Medikamentenfabrik (mit KI bearbeitetes Bild)Foto © Facebook BioCubaFarma

Der staatliche Konzern BioCubaFarma hat die Ankunft der ersten Lieferung von Aspirin mit 81 Milligramm in Kuba bekannt gegeben, die in der Volksrepublik China produziert wurde, im Rahmen eines bilateralen Kooperationsabkommens mit dem Unternehmen Hubei C&C, das in der Stadt Wuhan ansässig ist.

Dieser Artikel gehört zum Basis-Medikamenten-Katalog und wird als essenziell für die Behandlung und Prävention von Herz-Kreislauf-Erkrankungen angesehen. Seine Einfuhr entspricht der offiziellen Strategie, um der Bevölkerung den Zugang zu alltäglichen Arzneimitteln zu gewährleisten.

BioCubaFarma erklärte, dass das Projekt eine Technologietransfer zwischen den Laboratorios Medsol, die zum Centro Nacional de Investigaciones Científicas (CNIC) gehören, und der chinesischen Fabrik umfasste, unter der Aufsicht des Centro para el Control Estatal de Medicamentos, Equipos y Dispositivos Médicos (Cecmed).

Der Vertrag basiert auf der Produktionsinfrastruktur von Hubei C&C und den Einnahmen aus dem Verkauf von PPG in China, die die Aufrechterhaltung der Versorgung ermöglichen werden. Der Abtransport der Aspirin hat bereits begonnen, und die Verteilung des Produkts an Krankenhäuser und Apotheken im Land wird vorbereitet.

BioCubaFarma wies darauf hin, dass die nationale Nachfrage nach Aspirin 81 mg bis zum Jahr 2026 vollständig gedeckt werden soll.
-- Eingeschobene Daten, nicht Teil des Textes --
(* ===== verification/Synthetic.v ===== *)
(** * Synthetic channels: [src/synthetic/operation.rs], [task.rs] and
    [stale.rs]

    Derived values: an operation on cached inputs, published each tick unless
    an input is missing or stale. *)

From Stdlib Require Import ZArith Lia Floats Ascii.
From S2P Require Import Prelude F64 Binary64 Text Cache Bindings Payload.
Local Open Scope Z_scope.
Local Open Scope gateway_scope.

(** ** [operation.rs] *)

Inductive Operation := Subtract | Sum | Mean | Max | Min | Unbalance.

Inductive operation_error :=
| UnknownOperation (name : string)
| NeedsTwoInputs (got : nat)
| NeedsInput (name : string)
| NeedsPositiveMean (mean : f64)
| NeedsPositiveWeight (total : f64)
| PublishFailed (reason : string).

Definition operation_parse (name : string) : result operation_error Operation :=
  if bool_decide (name = "subtract"%string) then Ok Subtract
  else if bool_decide (name = "sum"%string) then Ok Sum
  else if bool_decide (name = "mean"%string) then Ok Mean
  else if bool_decide (name = "max"%string) then Ok Max
  else if bool_decide (name = "min"%string) then Ok Min
  else if bool_decide (name = "unbalance"%string) then Ok Unbalance
  else Err (UnknownOperation name).

Definition require_nonempty (inputs : list f64) (name : string) : result operation_error unit :=
  match inputs with [] => Err (NeedsInput name) | _ => Ok () end.

Definition mean_of (inputs : list f64) : result operation_error f64 :=
  _ <-? require_nonempty inputs "mean";
  Ok (f_div (f_sum inputs) (of_Z (Z.of_nat (length inputs)))).

Definition operation_apply (op : Operation) (inputs : list f64) : result operation_error f64 :=
  match op with
  | Subtract =>
      match inputs with
      | [a; b] => Ok (f_sub a b)
      | _ => Err (NeedsTwoInputs (length inputs))
      end
  | Sum => _ <-? require_nonempty inputs "sum"; Ok (f_sum inputs)
  | Mean => mean_of inputs
  | Max => _ <-? require_nonempty inputs "max"; Ok (foldl f_max (f_opp f_infinity) inputs)
  | Min => _ <-? require_nonempty inputs "min"; Ok (foldl f_min f_infinity inputs)
  | Unbalance =>
      mean <-? mean_of inputs;
      if f_leb mean (of_Z 0) then Err (NeedsPositiveMean mean)
      else
        let deviation := foldl f_max (of_Z 0) ((λ x, f_abs (f_sub x mean)) <$> inputs) in
        Ok (f_div (f_mul (of_Z 100) deviation) mean)
  end.

Definition weighted_mean (pairs : list (f64 * f64)) : result operation_error f64 :=
  match pairs with
  | [] => Err (NeedsInput "weighted_mean")
  | _ =>
      let total_weight := f_sum pairs.*2 in
      if f_leb total_weight (of_Z 0) then Err (NeedsPositiveWeight total_weight)
      else Ok (f_div (f_sum ((λ p : f64 * f64, f_mul p.1 p.2) <$> pairs)) total_weight)
  end.

(** ** [stale.rs] *)

Definition MIN_POLL_HZ : f64 := lit 1 100.
Definition MAX_POLL_HZ : f64 := of_Z 10.
Definition DEFAULT_POLL_HZ : f64 := of_Z 1.

Definition STALE_FLOOR : Z := seconds 5.
Definition MISSED_POLLS : f64 := of_Z 3.

Definition poll_rate_hz (spec : AsyncApiSpec) (topic : string) : option f64 :=
  match str_split "/" topic with
  | [_; _; _; device; _; measurement; _] =>
      sources ← x_protocol_source spec !! device;
      source ← sources !! measurement;
      f_clamp (default DEFAULT_POLL_HZ (src_poll_rate_hz source)) MIN_POLL_HZ MAX_POLL_HZ
  | _ => None
  end.

(** [None]: [from_secs_f64] panics. *)
Fixpoint stale_entries (spec : AsyncApiSpec) (topics : list string) : option (list (string * Z)) :=
  match topics with
  | [] => Some []
  | t :: topics =>
      match poll_rate_hz spec t with
      | None => stale_entries spec topics
      | Some hz =>
          d ← duration_from_secs_f64 (f_div MISSED_POLLS hz);
          rest ← stale_entries spec topics;
          Some ((t, STALE_FLOOR `max` d) :: rest)
      end
  end.

Definition stale_limits (spec : AsyncApiSpec) (input_topics : list string) : option (gmap string Z) :=
  map_extend ∅ <$> stale_entries spec input_topics.

(** ** [task.rs] *)

Inductive Computation :=
| OperationOf (operation : Operation) (input_topics : list string)
| WeightedMeanOf (pairs : list (string * f64)).

Record SyntheticTaskConfig := mkSyntheticTask {
  output_topic : string;
  computation : Computation;
  tick_hz : f64;
  task_stale_limits : gmap string Z;
}.

Section Task.
Context (cache : InputCache) (limits : gmap string Z) (now : Z).

Definition fresh (topic : string) : option CacheEntry :=
  entry ← cache !! topic;
  let dead := match limits !! topic with
              | Some l => l <? elapsed_since now entry.2
              | None => false
              end in
  if dead then None else Some entry.

Definition fresh_number (topic : string) : option f64 := e ← fresh topic; as_number e.1.

Fixpoint gather_inputs (input_topics : list string) : option (list f64) :=
  match input_topics with
  | [] => Some []
  | t :: ts => v ← fresh_number t; vs ← gather_inputs ts; Some (v :: vs)
  end.

Fixpoint gather_pairs (pairs : list (string * f64)) : option (list (f64 * f64)) :=
  match pairs with
  | [] => Some []
  | (t, weight) :: ps => v ← fresh_number t; vs ← gather_pairs ps; Some ((v, weight) :: vs)
  end.
End Task.

(** [None]: hold, nothing is published. *)
Definition computed (cfg : SyntheticTaskConfig) (cache : InputCache) (now : Z)
    : option (result operation_error f64) :=
  match computation cfg with
  | OperationOf operation input_topics =>
      operation_apply operation <$> gather_inputs cache (task_stale_limits cfg) now input_topics
  | WeightedMeanOf pairs =>
      weighted_mean <$> gather_pairs cache (task_stale_limits cfg) now pairs
  end.

Section Publish.
Context {W : Type} `{Publisher W}.
(** The sample [format!] prints of a time and a value, read back as JSON: a NaN
    or an infinity prints as none. *)
Context (formatted : string → f64 → option Value).

Definition synthetic_tick (cfg : SyntheticTaskConfig) (cache : InputCache) (now : Z) (ts : string) (w : W)
    : result operation_error unit * W :=
  match computed cfg cache now with
  | None => (Ok (), w)
  | Some (Err e) => (Err e, w)
  | Some (Ok v) =>
      let '(refused, w) :=
        mqtt_publish (mkMessage (output_topic cfg) (formatted ts v) QOS_MEASUREMENT false) w in
      (match refused with None => Ok () | Some e => Err (PublishFailed e) end, w)
  end.
End Publish.

(** [(1000.0 / hz).max(1.0) as u64]. *)
Definition hz_to_period_ms (hz : f64) : Z :=
  f64_as_u64 (f_max (f_div (of_Z 1000) hz) (of_Z 1)).

(** [spawn_synthetic]'s configuration.  The outer [None] is a panic, the inner
    one a channel dropped for its unknown operation. *)
Definition synthetic_config (spec : AsyncApiSpec) (binding : SyntheticBinding)
    (out : string) (hz : f64) (site_id : string) : option (option SyntheticTaskConfig) :=
  let config computation inputs :=
    limits ← stale_limits spec inputs;
    Some (Some (mkSyntheticTask out computation hz limits)) in
  if bool_decide (syn_operation binding = "weighted_mean"%string) then
    let pairs := (λ p, (substitute_site_id (wp_topic p) site_id, wp_weight p)) <$> syn_pairs binding in
    config (WeightedMeanOf pairs) pairs.*1
  else
    match operation_parse (syn_operation binding) with
    | Err _ => Some None
    | Ok operation =>
        let topics := (λ t, substitute_site_id t site_id) <$> syn_inputs binding in
        config (OperationOf operation topics) topics
    end.

Definition input_topics_of (c : Computation) : list string :=
  match c with OperationOf _ topics => topics | WeightedMeanOf pairs => pairs.*1 end.

(** ** What a published value rests on *)

Lemma fresh_number_Some cache limits now t v :
  fresh_number cache limits now t = Some v →
  ∃ e, cache !! t = Some e ∧ as_number e.1 = Some v ∧
    ∀ l, limits !! t = Some l → elapsed_since now e.2 <= l.
Proof.
  unfold fresh_number, fresh. destruct (cache !! t) as [e|]; simpl; [|done].
  destruct (limits !! t) as [l|]; simpl.
  - destruct (Z.ltb_spec l (elapsed_since now e.2)); simpl; [done|]. intros Hv.
    exists e. split_and!; [done|done|]. intros ? [= <-]. lia.
  - intros Hv. exists e. by split_and!.
Qed.

Lemma gather_inputs_Some cache limits now ts vs :
  gather_inputs cache limits now ts = Some vs →
  Forall2 (λ t v, fresh_number cache limits now t = Some v) ts vs.
Proof.
  revert vs; induction ts as [|t ts IH]; intros vs; cbn [gather_inputs]; [intros [= <-]; constructor|].
  destruct (fresh_number _ _ _ t) as [v|] eqn:Hv; simpl; [|done].
  destruct (gather_inputs _ _ _ ts) as [vs'|]; simpl; [|done]. intros [= <-]. constructor; auto.
Qed.

Lemma gather_pairs_Some cache limits now ps vs :
  gather_pairs cache limits now ps = Some vs →
  Forall2 (λ p v, fresh_number cache limits now p.1 = Some v.1 ∧ v.2 = p.2) ps vs.
Proof.
  revert vs; induction ps as [|[t weight] ps IH]; intros vs; cbn [gather_pairs]; [intros [= <-]; constructor|].
  destruct (fresh_number _ _ _ t) as [v|] eqn:Hv; simpl; [|done].
  destruct (gather_pairs _ _ _ ps) as [vs'|]; simpl; [|done]. intros [= <-]. constructor; auto.
Qed.

(** A value is computed for publishing only
    when every one of its inputs has a cached number no older than its stale
    limit; a missing or dead input holds the channel. *)
Theorem synthetic_rests_on_fresh_inputs cfg cache now r t :
  computed cfg cache now = Some r → t ∈ input_topics_of (computation cfg) →
  ∃ e v, cache !! t = Some e ∧ as_number e.1 = Some v ∧
    ∀ l, task_stale_limits cfg !! t = Some l → elapsed_since now e.2 <= l.
Proof.
  unfold computed. intros Hr Ht. destruct (computation cfg) as [op topics|pairs]; simpl in Ht.
  - destruct (gather_inputs _ _ _ _) as [vs|] eqn:Hg; [|done]. apply gather_inputs_Some in Hg.
    apply list_elem_of_lookup in Ht as [i Hi].
    destruct (Forall2_lookup_l _ _ _ _ _ Hg Hi) as (v & _ & (e & ? & ? & ?)%fresh_number_Some).
    by exists e, v.
  - destruct (gather_pairs _ _ _ _) as [vs|] eqn:Hg; [|done]. apply gather_pairs_Some in Hg.
    apply list_elem_of_fmap in Ht as (p & -> & [i Hi]%list_elem_of_lookup).
    destruct (Forall2_lookup_l _ _ _ _ _ Hg Hi) as (v & _ & (e & ? & ? & ?)%fresh_number_Some & _).
    by exists e, v.1.
Qed.

Definition demo_sum : SyntheticTaskConfig :=
  mkSyntheticTask "out" (OperationOf Sum ["a"; "b"]%string) (of_Z 1)
    {["a"%string := STALE_FLOOR; "b"%string := STALE_FLOOR]}.

Definition demo_inputs (b_at : Z) : InputCache :=
  {["a"%string := (VInt 40, seconds 10); "b"%string := (VFloat (lit 5 2), b_at)]}.

(** 42.5 while both inputs are fresh; held once one is 6 s old. *)
Example demo_sum_ticks :
  computed demo_sum (demo_inputs (seconds 9)) (seconds 10) = Some (Ok (lit 425 10)) ∧
  computed demo_sum (demo_inputs (seconds 4)) (seconds 10) = None.
Proof. split; by vm_compute. Qed.

Lemma synthetic_rests_on_fresh_inputs_witness :
  ∃ e v, demo_inputs (seconds 9) !! "b"%string = Some e ∧ as_number e.1 = Some v ∧
    ∀ l, task_stale_limits demo_sum !! "b"%string = Some l → elapsed_since (seconds 10) e.2 <= l.
Proof.
  refine (synthetic_rests_on_fresh_inputs demo_sum (demo_inputs (seconds 9)) (seconds 10)
    (Ok (lit 425 10)) "b" _ _); [by vm_compute|]. right. by left.
Defined.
Anhaltender Mangel an Medikamenten im Gesundheitssystem

Die Ankündigung erfolgt mitten in einer langanhaltenden Krise durch den Mangel an Medikamenten in Kuba, die viele Bürger dazu gezwungen hat, Arzneimittel auf dem informellen Markt zu erwerben, oft ohne Qualitätsgarantien oder Haltbarkeitsdaten.

Seit Jahren ist die nationale Medikamentenproduktion aufgrund von Rohstoffmangel, geringer industrieller Kapazität und finanziellen Schwierigkeiten drastisch gesunken, was das Funktionieren des Gesundheitssystems und die Versorgung chronisch kranker Patienten beeinträchtigt hat.

Das Regime hebt die Zusammenarbeit mit China hervor, um die Knappheit zu lindern, doch die meisten Apotheken haben weiterhin keinen regelmäßigen Nachschub, und die Familien kämpfen weiterhin mit großen Schwierigkeiten, um Zugang zu grundlegenden Behandlungen zu erhalten.

China verstärkt seine finanzielle Unterstützung für Kuba

Die Stärkung der Beziehungen zwischen Havanna und Peking fällt mit der Genehmigung einer neuen Hilfsrunde durch Präsident Xi Jinping zusammen, die eine notfallmäßige finanzielle Unterstützung in Höhe von 80 Millionen Dollar sowie eine Spende von 60.000 Tonnen Reis umfasst, wie die Präsidentschaft von Kuba mitteilte.

Die Entscheidung wurde offiziell dem Regierungschef Miguel Díaz-Canel während eines Treffens mit dem chinesischen Botschafter in Havanna, Hua Xin, im Palast der Revolution mitgeteilt.

Die Mittel werden für den Erwerb von elektrischen Geräten und zur Deckung anderer "dringender Bedürfnisse" des Landes verwendet, in einem Kontext, der durch den Zusammenbruch des nationalen elektroenergetischen Systems und eine soziale Krise, die Millionen von kubanischen Familien betrifft, geprägt ist.